Data in this exercise below:

(* ===== verification/RunInvariant.v ===== *)
(** * RunInvariant: the invariant of one workflow run

    [run_inv state specs rows]: a run in [state] whose version has the steps [specs]
    and whose step rows are [rows]. A step is started only when its dependencies
    justify it, attempts stay within the retry policy, a RUNNING step carries a
    claim, and the run state agrees with its steps. The lemmas say that the row
    updates of each operation keep it; [run_progress] is what it is for. *)

From S2P Require Import Prelude.
From S2P Require Import Errors.
From S2P Require Import Lifecycles.
From S2P Require Import Conditions.
From S2P Require Import WorkflowGraph.
From S2P Require Import ScheduleSpec.
From S2P Require Import Store.
From S2P Require Import StoreLemmas.
From S2P Require Import WorkflowRepository.
From S2P Require Import AdvanceLemmas.
From S2P Require Import RunUpdate.

(** ** The invariant *)

Definition started (s : WorkflowStepState) : Prop :=
  s ∈ [WorkflowStepState.READY; WorkflowStepState.RUNNING; WorkflowStepState.COMPLETED;
       WorkflowStepState.FAILED].

(** Not yet claimed (again). *)
Definition waiting (s : WorkflowStepState) : Prop :=
  s ∈ [WorkflowStepState.PENDING; WorkflowStepState.READY].

Definition dead (s : WorkflowStepState) : Prop :=
  s ∈ [WorkflowStepState.FAILED; WorkflowStepState.CANCELLED].

Record row_inv (specs : list WorkflowStepSpec) (st : gmap string WorkflowStepState)
    (r : WorkflowStepRunRecord) : Prop := {
  row_gate : started (sr_state r) →
    ∃ sp, sp ∈ specs ∧ key sp = sr_step_key r ∧ resolves st sp (Some WorkflowStepState.READY);
  row_attempts : 0 ≤ sr_attempt_count r ≤ sr_max_attempts r;
  row_waiting : waiting (sr_state r) → sr_attempt_count r < sr_max_attempts r;
  row_claimed : sr_state r = WorkflowStepState.RUNNING →
    is_Some (sr_claim_token r) ∧ is_Some (sr_execution_owner_id r) ∧ 1 ≤ sr_attempt_count r;
  row_eligible : sr_next_eligible_at r = None;
}.

Definition rows_inv (specs : list WorkflowStepSpec) (rows : list WorkflowStepRunRecord) : Prop :=
  ∀ r, r ∈ rows → row_inv specs (states_of rows) r.

Definition no_dead (rows : list WorkflowStepRunRecord) : Prop :=
  ∀ r, r ∈ rows → ¬ dead (sr_state r).

Definition all_settled (rows : list WorkflowStepRunRecord) : bool :=
  forallb (λ r, settled (sr_state r)) rows.

(** What the state of the run says about its steps. *)
Definition status_inv (state : WorkflowRunState) (specs : list WorkflowStepSpec)
    (rows : list WorkflowStepRunRecord) : Prop :=
  match state with
  | WorkflowRunState.PENDING => False
  | WorkflowRunState.RUNNING =>
      no_dead rows ∧ all_settled rows = false ∧
      Forall (stuck (spec_map specs) (states_of rows)) rows
  | WorkflowRunState.PAUSED => no_dead rows
  | WorkflowRunState.COMPLETED => all_settled rows = true
  | WorkflowRunState.FAILED => ∃ r, r ∈ rows ∧ sr_state r = WorkflowStepState.FAILED
  | WorkflowRunState.CANCELLED => ∀ r, r ∈ rows → ¬ waiting (sr_state r)
  end.

Definition run_inv (state : WorkflowRunState) (specs : list WorkflowStepSpec)
    (rows : list WorkflowStepRunRecord) : Prop :=
  rows_inv specs rows ∧ status_inv state specs rows.

(** ** Updates that keep settled steps *)

Lemma row_inv_settled specs st st' r :
  keeps_settled st st' → row_inv specs st r → row_inv specs st' r.
Proof.
  intros Hk [Hg Ha Hw Hc He]. split; try done. intros Hs.
  destruct (Hg Hs) as (sp & ? & ? & ?). eauto using resolves_settled.
Qed.

Lemma states_of_map (f : WorkflowStepRunRecord → WorkflowStepRunRecord) rows k s :
  NoDup (keys rows) → (∀ r, r ∈ rows → same_step r (f r)) →
  states_of (map f rows) !! k = Some s ↔
  ∃ r, r ∈ rows ∧ sr_step_key r = k ∧ sr_state (f r) = s.
Proof.
  intros Hnd Hf. rewrite states_of_lookup.
  - setoid_rewrite list_elem_of_fmap. split.
    + intros (? & (r & -> & Hr) & <- & <-). exists r. split_and!; [done| |done].
      apply Hf in Hr. unfold same_step, step_identity in Hr. congruence.
    + intros (r & Hr & <- & <-). exists (f r). split_and!; [eauto| |done].
      apply Hf in Hr. unfold same_step, step_identity in Hr. congruence.
  - assert (keys (map f rows) = keys rows) as ->; [|done].
    rewrite map_map. apply map_ext_in. intros r Hr%list_elem_of_In%Hf.
    unfold same_step, step_identity in Hr. congruence.
Qed.

Lemma keeps_settled_map f rows :
  NoDup (keys rows) → (∀ r, r ∈ rows → same_step r (f r)) →
  (∀ r, r ∈ rows → settled (sr_state r) = true → sr_state (f r) = sr_state r) →
  keeps_settled (states_of rows) (states_of (map f rows)).
Proof.
  intros Hnd Hf Hs k s Hk Hset. apply states_of_map; [done..|].
  apply states_of_lookup in Hk as (r & Hr & <- & <-); [|done]. exists r. auto.
Qed.

(** [rows_inv] after an update: every row still meets the invariant against the new
    states, given that settled steps stay. *)
Lemma rows_inv_map specs f rows :
  NoDup (keys rows) → (∀ r, r ∈ rows → same_step r (f r)) →
  (∀ r, r ∈ rows → settled (sr_state r) = true → sr_state (f r) = sr_state r) →
  (∀ r st, r ∈ rows → row_inv specs st r → st = states_of (map f rows) → row_inv specs st (f r)) →
  rows_inv specs rows → rows_inv specs (map f rows).
Proof.
  intros Hnd Hf Hs Hstep Hinv r' (r & -> & Hr)%list_elem_of_fmap.
  apply Hstep; [done| |done]. eapply row_inv_settled; [|by apply Hinv].
  by apply keeps_settled_map.
Qed.

(** A pending step whose dependencies were not all over stays stuck while no
    further step is over. *)
Lemma stuck_map specs f rows :
  NoDup (keys rows) → (∀ r, r ∈ rows → same_step r (f r)) →
  (∀ r, r ∈ rows → settled (sr_state (f r)) = settled (sr_state r)) →
  (∀ r, r ∈ rows → sr_state (f r) = WorkflowStepState.PENDING →
     sr_state r = WorkflowStepState.PENDING) →
  Forall (stuck specs (states_of rows)) rows →
  Forall (stuck specs (states_of (map f rows))) (map f rows).
Proof.
  intros Hnd Hf Hs Hp Hst. rewrite Forall_forall in *.
  intros r' (r & -> & Hr)%list_elem_of_fmap Hpend.
  destruct (Hst r Hr) as (sp & Hsp & ss & Hss & Hres); [by apply Hp|].
  assert (Hkey : sr_step_key (f r) = sr_step_key r).
  { apply Hf in Hr. unfold same_step, step_identity in Hr. congruence. }
  exists sp. split; [by rewrite Hkey|].
  apply resolve_None in Hres as (s & Hin & Hun).
  apply dependency_states_Ok in Hss.
  destruct (dependency_states_total (states_of (map f rows)) sp) as (ss' & Hss').
  { intros d Hd. destruct (Forall2_in_l _ _ _ _ Hss Hd) as (s0 & _ & Hs0).
    apply states_of_lookup in Hs0 as (r0 & Hr0 & <- & _); [|done].
    eexists. apply states_of_map; eauto. }
  exists ss'. split; [done|]. apply resolve_None.
  apply dependency_states_Ok in Hss'.
  destruct (Forall2_in_r _ _ _ _ Hss Hin) as (k & Hk & Hks).
  destruct (Forall2_in_l _ _ _ _ Hss' Hk) as (s' & Hs' & Hks').
  exists s'. split; [done|].
  apply states_of_lookup in Hks as (r0 & Hr0 & Hk0 & <-); [|done].
  apply states_of_map in Hks' as (r1 & Hr1 & Hk1 & <-); [|done..].
  assert (r1 = r0) as -> by (apply (NoDup_map_inj sr_step_key rows); congruence).
  by rewrite Hs.
Qed.

(** ** Resolution *)

(** One row of the resolver keeps the row invariant. *)
Lemma stepped_row_inv specs st r r' :
  NoDup (map key specs) → stepped (spec_map specs) st r r' → row_inv specs st r →
  row_inv specs st r'.
Proof.
  intros Hnd Hst [Hg Ha Hw Hc He]. destruct Hst as [|sp t now Hp Hsp Hres]; [by split|].
  apply spec_map_lookup in Hsp as [Hin Hkey]; [|done].
  assert (Ht : t = WorkflowStepState.READY ∨ t = WorkflowStepState.SKIPPED).
  { destruct Hres as (ss & _ & Ht). by apply resolve_target in Ht. }
  assert (Hlt : sr_attempt_count r < sr_max_attempts r) by (apply Hw; rewrite Hp; set_solver).
  split; simpl.
  - intros Hs. exists sp. split_and!; [done|done|].
    destruct Ht as [-> | ->]; [done|]. unfold started in Hs. set_solver.
  - done.
  - done.
  - destruct Ht as [-> | ->]; done.
  - done.
Qed.

Lemma stepped_settled_state specs st r r' :
  stepped specs st r r' → settled (sr_state r) = true → sr_state r' = sr_state r.
Proof. intros [|sp t now Hp _ _] Hs; [done|]. by rewrite Hp in Hs. Qed.

Lemma stepped_dead specs st r r' : stepped specs st r r' → dead (sr_state r') → dead (sr_state r).
Proof.
  intros [|sp t now Hp _ (ss & _ & Ht)] Hd; [done|]. simpl in Hd.
  apply resolve_target in Ht as [-> | ->]; unfold dead in Hd; set_solver.
Qed.

(** After [advance] the invariant of the new run state holds. *)
Lemma advanced_inv specs rows f :
  graph_ok specs → NoDup (keys rows) → (∀ r, r ∈ rows → same_step r (f r)) →
  (∀ r, r ∈ rows → stepped (spec_map specs) (states_of (map f rows)) r (f r)) →
  Forall (stuck (spec_map specs) (states_of (map f rows))) (map f rows) →
  rows_inv specs rows → no_dead rows →
  run_inv (if all_settled (map f rows) then WorkflowRunState.COMPLETED
           else WorkflowRunState.RUNNING) specs (map f rows).
Proof.
  intros Hg Hnd Hf Hstep Hstuck Hinv Hdead. split.
  - apply rows_inv_map; [done|done| | |done].
    + intros r Hr. by eapply stepped_settled_state, Hstep.
    + intros r st Hr Hrow ->. eapply stepped_row_inv; [by apply graph_keys|by apply Hstep|done].
  - destruct (all_settled (map f rows)) eqn:Hall; [done|]. split_and!; [|done|done].
    intros r' (r & -> & Hr)%list_elem_of_fmap Hd. apply (Hdead r Hr). by eapply stepped_dead, Hd; apply Hstep.
Qed.

(** ** Progress *)

(** The smallest pending step of a quiescent run cannot exist, so a run with
    unfinished steps has one that is READY or RUNNING. *)
Lemma stuck_blocker specs rows r :
  graph_ok specs → NoDup (keys rows) → Forall (stuck (spec_map specs) (states_of rows)) rows →
  r ∈ rows → sr_state r = WorkflowStepState.PENDING →
  ∃ sp r', sp ∈ specs ∧ key sp = sr_step_key r ∧ r' ∈ rows ∧ sr_step_key r' ∈ depends_on sp ∧
    settled (sr_state r') = false.
Proof.
  intros Hg Hnd Hst Hr Hp. rewrite Forall_forall in Hst.
  destruct (Hst r Hr Hp) as (sp & Hsp & ss & Hss & Hres).
  apply spec_map_lookup in Hsp as [Hin Hkey]; [|by apply graph_keys].
  apply resolve_None in Hres as (s & Hs & Hun). apply dependency_states_Ok in Hss.
  destruct (Forall2_in_r _ _ _ _ Hss Hs) as (k & Hk & Hks).
  apply states_of_lookup in Hks as (r' & Hr' & <- & <-); [|done]. by exists sp, r'.
Qed.

Lemma run_progress specs rows :
  graph_ok specs → acyclic specs → NoDup (keys rows) →
  run_inv WorkflowRunState.RUNNING specs rows →
  ∃ r, r ∈ rows ∧
    (sr_state r = WorkflowStepState.READY ∨ sr_state r = WorkflowStepState.RUNNING).
Proof.
  intros Hg [rank Hrank] Hnd (_ & Hdead & Hall & Hst).
  apply forallb_false in Hall as Hun.
  destruct Hun as (r & Hr & Hun).
  remember (rank (sr_step_key r)) as n eqn:Hn. revert r Hr Hun Hn.
  induction n as [n IH] using lt_wf_ind. intros r Hr Hun Hn.
  destruct (sr_state r) eqn:Hs; try done; eauto.
  - destruct (stuck_blocker specs rows r) as (sp & r' & Hsp & Hk & Hr' & Hdep & Hun'); [done..|].
    eapply (IH (rank (sr_step_key r'))); [|done..]. subst n. rewrite <- Hk. by apply Hrank.
  - destruct (Hdead r Hr). rewrite Hs. unfold dead. set_solver.
  - destruct (Hdead r Hr). rewrite Hs. unfold dead. set_solver.
Qed.

(** ** Updates of single rows *)

Lemma states_settled_case s :
  settled s = true ↔ s = WorkflowStepState.COMPLETED ∨ s = WorkflowStepState.SKIPPED.
Proof. unfold settled. rewrite bool_decide_eq_true. set_solver. Qed.

(** [replaces f rows row row']: [f] writes [row'] over [row] and nothing else. *)
Definition replaces (f : WorkflowStepRunRecord → WorkflowStepRunRecord)
    (rows : list WorkflowStepRunRecord) (row row' : WorkflowStepRunRecord) : Prop :=
  row ∈ rows ∧ same_step row row' ∧
  ∀ r, r ∈ rows → (r = row ∧ f r = row') ∨ (r ≠ row ∧ f r = r).

Lemma replaces_same f rows row row' :
  replaces f rows row row' → ∀ r, r ∈ rows → same_step r (f r).
Proof. intros (_ & Hs & Hf) r Hr. destruct (Hf r Hr) as [[-> ->]|[_ ->]]; [done|reflexivity]. Qed.

Lemma replaces_rows_inv specs f rows row row' :
  NoDup (keys rows) → replaces f rows row row' → settled (sr_state row) = false →
  (∀ st, row_inv specs st row → row_inv specs st row') →
  rows_inv specs rows → rows_inv specs (map f rows).
Proof.
  intros Hnd Hrep Hun Hrow Hinv. apply rows_inv_map; [done|by eapply replaces_same| | |done].
  - intros r Hr Hs. destruct Hrep as (_ & _ & Hf). destruct (Hf r Hr) as [[-> _]|[_ ->]]; congruence.
  - intros r st Hr Hi _. destruct Hrep as (_ & _ & Hf). destruct (Hf r Hr) as [[-> ->]|[_ ->]]; auto.
Qed.

Lemma replaces_no_dead f rows row row' :
  replaces f rows row row' → ¬ dead (sr_state row') → no_dead rows → no_dead (map f rows).
Proof.
  intros (_ & _ & Hf) Hd Hno r' (r & -> & Hr)%list_elem_of_fmap.
  destruct (Hf r Hr) as [[-> ->]|[_ ->]]; auto.
Qed.

(** A claim or a retry: the run stays RUNNING (or PAUSED) and quiescent. *)
Lemma replaces_status state specs f rows row row' :
  NoDup (keys rows) → replaces f rows row row' →
  settled (sr_state row) = false → settled (sr_state row') = false →
  sr_state row' ≠ WorkflowStepState.PENDING → ¬ dead (sr_state row') →
  state = WorkflowRunState.RUNNING ∨ state = WorkflowRunState.PAUSED →
  status_inv state specs rows → status_inv state specs (map f rows).
Proof.
  intros Hnd Hrep Hu Hu' Hp Hd Hstate Hst.
  destruct Hstate as [-> | ->]; [|by eapply replaces_no_dead].
  destruct Hst as (Hno & Hall & Hstuck). split_and!; [by eapply replaces_no_dead| |].
  - destruct Hrep as (Hin & _ & Hf). destruct (Hf row Hin) as [[_ Hrow]|[? _]]; [|done].
    apply forallb_false. exists row'. rewrite <- Hrow at 1. split; [by apply list_elem_of_fmap_2|done].
  - apply stuck_map; [done|by eapply replaces_same| | |done];
      intros r Hr; destruct Hrep as (_ & _ & Hf); destruct (Hf r Hr) as [[-> ->]|[_ ->]]; congruence.
Qed.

End of Data in this exercise.

About this task — When you reach the line holding "Lemma rows_inv_map specs" in the records above, begin reproducing exactly, stop after the line holding "apply Hstep; [done|", and output nothing else.

Task output —
Lemma rows_inv_map specs f rows :
  NoDup (keys rows) → (∀ r, r ∈ rows → same_step r (f r)) →
  (∀ r, r ∈ rows → settled (sr_state r) = true → sr_state (f r) = sr_state r) →
  (∀ r st, r ∈ rows → row_inv specs st r → st = states_of (map f rows) → row_inv specs st (f r)) →
  rows_inv specs rows → rows_inv specs (map f rows).
Proof.
  intros Hnd Hf Hs Hstep Hinv r' (r & -> & Hr)%list_elem_of_fmap.
  apply Hstep; [done| |done]. eapply row_inv_settled; [|by apply Hinv].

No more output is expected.